**Aim of the task**
Should a line in the entries below contain "Fixpoint", return that line.

**Provided information**
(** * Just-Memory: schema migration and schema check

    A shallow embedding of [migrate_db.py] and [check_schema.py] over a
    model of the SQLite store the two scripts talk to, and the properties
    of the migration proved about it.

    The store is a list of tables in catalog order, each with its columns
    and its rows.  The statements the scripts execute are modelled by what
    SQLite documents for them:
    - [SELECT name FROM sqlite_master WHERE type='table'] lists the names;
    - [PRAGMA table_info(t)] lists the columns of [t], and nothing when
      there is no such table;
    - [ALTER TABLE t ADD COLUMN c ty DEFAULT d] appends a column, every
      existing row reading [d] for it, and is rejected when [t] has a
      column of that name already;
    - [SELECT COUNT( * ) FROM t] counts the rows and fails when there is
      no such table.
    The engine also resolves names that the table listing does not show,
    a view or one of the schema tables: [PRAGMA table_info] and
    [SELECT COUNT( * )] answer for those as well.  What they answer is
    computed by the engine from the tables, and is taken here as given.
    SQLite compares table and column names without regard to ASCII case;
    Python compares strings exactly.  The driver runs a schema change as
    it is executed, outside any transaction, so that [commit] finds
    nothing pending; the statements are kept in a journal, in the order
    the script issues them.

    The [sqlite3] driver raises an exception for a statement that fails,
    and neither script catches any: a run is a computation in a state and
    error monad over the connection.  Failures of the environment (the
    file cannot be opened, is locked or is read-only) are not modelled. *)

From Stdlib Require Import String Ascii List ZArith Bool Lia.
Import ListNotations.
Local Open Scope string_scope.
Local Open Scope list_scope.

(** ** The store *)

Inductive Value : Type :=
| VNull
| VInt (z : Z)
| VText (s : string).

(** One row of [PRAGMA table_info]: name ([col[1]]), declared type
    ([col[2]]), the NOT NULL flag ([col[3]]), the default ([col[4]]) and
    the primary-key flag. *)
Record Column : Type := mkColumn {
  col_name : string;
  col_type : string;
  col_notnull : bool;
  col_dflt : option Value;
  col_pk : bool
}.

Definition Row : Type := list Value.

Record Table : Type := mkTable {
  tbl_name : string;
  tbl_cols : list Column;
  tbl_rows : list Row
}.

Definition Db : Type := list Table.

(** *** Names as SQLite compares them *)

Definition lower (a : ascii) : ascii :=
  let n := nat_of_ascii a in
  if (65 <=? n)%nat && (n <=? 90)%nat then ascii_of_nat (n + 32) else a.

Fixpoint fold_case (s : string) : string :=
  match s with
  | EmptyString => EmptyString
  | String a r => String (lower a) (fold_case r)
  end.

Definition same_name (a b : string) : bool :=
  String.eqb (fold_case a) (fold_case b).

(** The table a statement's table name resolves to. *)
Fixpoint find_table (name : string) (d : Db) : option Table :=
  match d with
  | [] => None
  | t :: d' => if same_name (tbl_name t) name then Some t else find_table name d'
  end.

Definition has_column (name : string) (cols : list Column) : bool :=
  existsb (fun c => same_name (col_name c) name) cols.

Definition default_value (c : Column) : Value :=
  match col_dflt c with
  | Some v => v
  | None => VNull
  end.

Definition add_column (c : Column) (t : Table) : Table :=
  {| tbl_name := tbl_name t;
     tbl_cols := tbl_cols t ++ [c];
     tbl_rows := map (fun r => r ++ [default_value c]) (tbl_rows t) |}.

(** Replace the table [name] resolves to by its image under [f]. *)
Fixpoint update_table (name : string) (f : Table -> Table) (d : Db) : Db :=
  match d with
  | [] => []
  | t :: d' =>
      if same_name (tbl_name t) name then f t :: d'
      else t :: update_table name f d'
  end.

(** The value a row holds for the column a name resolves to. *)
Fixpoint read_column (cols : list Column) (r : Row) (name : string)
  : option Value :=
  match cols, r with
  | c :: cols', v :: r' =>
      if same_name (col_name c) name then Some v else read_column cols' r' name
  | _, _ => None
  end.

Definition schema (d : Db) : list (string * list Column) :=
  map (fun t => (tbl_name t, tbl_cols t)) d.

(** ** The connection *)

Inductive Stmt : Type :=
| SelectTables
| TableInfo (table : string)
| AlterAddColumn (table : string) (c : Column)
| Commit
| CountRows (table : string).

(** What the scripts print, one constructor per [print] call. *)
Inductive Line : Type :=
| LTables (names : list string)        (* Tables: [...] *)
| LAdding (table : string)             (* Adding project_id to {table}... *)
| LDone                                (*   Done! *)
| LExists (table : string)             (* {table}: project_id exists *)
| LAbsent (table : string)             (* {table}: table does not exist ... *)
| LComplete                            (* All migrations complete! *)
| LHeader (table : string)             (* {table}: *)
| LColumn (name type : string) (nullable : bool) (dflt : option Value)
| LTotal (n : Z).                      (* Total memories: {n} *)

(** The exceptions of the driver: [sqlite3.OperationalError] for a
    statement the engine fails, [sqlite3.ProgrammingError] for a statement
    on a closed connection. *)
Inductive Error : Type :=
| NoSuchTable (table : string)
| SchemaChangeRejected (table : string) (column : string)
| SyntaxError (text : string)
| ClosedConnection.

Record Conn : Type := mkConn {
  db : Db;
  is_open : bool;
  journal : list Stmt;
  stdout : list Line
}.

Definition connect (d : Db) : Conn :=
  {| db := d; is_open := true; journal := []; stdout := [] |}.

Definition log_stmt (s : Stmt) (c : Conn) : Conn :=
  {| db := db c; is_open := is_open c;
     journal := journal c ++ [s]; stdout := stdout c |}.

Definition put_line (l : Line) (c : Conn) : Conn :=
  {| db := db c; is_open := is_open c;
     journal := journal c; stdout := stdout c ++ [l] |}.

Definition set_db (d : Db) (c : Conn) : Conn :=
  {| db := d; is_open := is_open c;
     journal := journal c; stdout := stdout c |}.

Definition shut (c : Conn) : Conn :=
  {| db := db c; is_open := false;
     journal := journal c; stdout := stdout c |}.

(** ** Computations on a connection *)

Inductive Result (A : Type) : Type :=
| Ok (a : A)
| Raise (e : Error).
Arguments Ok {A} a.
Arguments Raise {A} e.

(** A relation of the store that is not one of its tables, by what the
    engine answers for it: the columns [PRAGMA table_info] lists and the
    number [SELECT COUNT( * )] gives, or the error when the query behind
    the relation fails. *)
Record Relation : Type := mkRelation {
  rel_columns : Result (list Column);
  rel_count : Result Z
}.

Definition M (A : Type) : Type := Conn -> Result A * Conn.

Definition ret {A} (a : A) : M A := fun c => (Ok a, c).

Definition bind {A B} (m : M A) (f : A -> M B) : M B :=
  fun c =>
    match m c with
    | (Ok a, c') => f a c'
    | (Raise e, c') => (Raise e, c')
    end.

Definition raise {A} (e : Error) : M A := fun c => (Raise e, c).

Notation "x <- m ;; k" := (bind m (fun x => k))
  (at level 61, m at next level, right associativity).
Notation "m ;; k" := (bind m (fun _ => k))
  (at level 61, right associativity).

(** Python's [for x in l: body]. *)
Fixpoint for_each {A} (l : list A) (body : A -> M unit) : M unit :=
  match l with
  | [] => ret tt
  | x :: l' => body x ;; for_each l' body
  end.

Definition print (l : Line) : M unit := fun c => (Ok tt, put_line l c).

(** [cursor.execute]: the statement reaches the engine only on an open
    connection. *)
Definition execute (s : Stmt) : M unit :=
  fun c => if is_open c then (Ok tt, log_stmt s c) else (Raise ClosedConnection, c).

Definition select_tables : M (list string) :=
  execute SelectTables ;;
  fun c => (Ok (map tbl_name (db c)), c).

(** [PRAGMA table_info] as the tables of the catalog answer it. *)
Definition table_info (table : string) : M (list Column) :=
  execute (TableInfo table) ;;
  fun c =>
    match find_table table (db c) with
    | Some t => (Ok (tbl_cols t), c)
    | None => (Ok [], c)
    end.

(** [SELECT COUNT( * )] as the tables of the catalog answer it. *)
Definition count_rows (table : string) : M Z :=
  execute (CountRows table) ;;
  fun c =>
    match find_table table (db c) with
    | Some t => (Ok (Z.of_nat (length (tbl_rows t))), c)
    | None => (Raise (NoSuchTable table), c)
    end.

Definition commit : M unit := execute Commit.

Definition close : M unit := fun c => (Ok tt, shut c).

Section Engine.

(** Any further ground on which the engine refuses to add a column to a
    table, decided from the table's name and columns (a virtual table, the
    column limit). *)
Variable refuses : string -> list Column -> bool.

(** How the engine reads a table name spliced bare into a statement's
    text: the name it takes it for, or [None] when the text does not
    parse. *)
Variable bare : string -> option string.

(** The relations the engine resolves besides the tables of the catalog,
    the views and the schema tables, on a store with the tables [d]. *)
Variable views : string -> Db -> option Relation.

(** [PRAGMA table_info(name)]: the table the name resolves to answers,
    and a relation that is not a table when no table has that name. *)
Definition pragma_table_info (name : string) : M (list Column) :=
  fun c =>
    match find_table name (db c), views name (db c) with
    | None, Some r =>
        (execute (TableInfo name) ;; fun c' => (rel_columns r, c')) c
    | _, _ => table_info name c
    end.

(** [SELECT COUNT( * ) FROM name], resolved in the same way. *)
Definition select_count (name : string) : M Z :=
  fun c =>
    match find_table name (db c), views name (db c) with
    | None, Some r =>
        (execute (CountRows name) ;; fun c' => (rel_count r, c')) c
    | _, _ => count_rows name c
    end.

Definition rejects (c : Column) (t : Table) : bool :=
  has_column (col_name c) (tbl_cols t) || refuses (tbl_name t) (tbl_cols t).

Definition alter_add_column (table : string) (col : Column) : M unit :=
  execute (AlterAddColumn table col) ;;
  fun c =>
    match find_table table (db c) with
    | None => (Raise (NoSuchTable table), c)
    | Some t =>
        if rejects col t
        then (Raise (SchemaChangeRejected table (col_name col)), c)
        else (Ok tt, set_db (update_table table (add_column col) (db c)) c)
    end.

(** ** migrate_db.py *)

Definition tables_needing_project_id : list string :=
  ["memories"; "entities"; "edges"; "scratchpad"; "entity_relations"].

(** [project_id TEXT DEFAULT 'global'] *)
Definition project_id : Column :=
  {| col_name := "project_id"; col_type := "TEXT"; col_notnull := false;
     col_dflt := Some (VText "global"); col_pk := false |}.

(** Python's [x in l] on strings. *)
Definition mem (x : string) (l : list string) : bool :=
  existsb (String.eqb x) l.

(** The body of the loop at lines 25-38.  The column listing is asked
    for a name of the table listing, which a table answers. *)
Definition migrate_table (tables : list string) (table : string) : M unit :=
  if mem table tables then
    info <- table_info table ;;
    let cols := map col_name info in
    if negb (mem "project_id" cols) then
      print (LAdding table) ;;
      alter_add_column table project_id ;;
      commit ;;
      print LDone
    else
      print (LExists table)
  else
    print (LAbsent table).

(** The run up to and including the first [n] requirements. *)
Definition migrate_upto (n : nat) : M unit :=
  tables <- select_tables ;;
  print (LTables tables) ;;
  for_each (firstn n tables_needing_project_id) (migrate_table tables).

**Reply**
Fixpoint fold_case (s : string) : string :=
Fixpoint find_table (name : string) (d : Db) : option Table :=
Fixpoint update_table (name : string) (f : Table -> Table) (d : Db) : Db :=
Fixpoint read_column (cols : list Column) (r : Row) (name : string)
Fixpoint for_each {A} (l : list A) (body : A -> M unit) : M unit :=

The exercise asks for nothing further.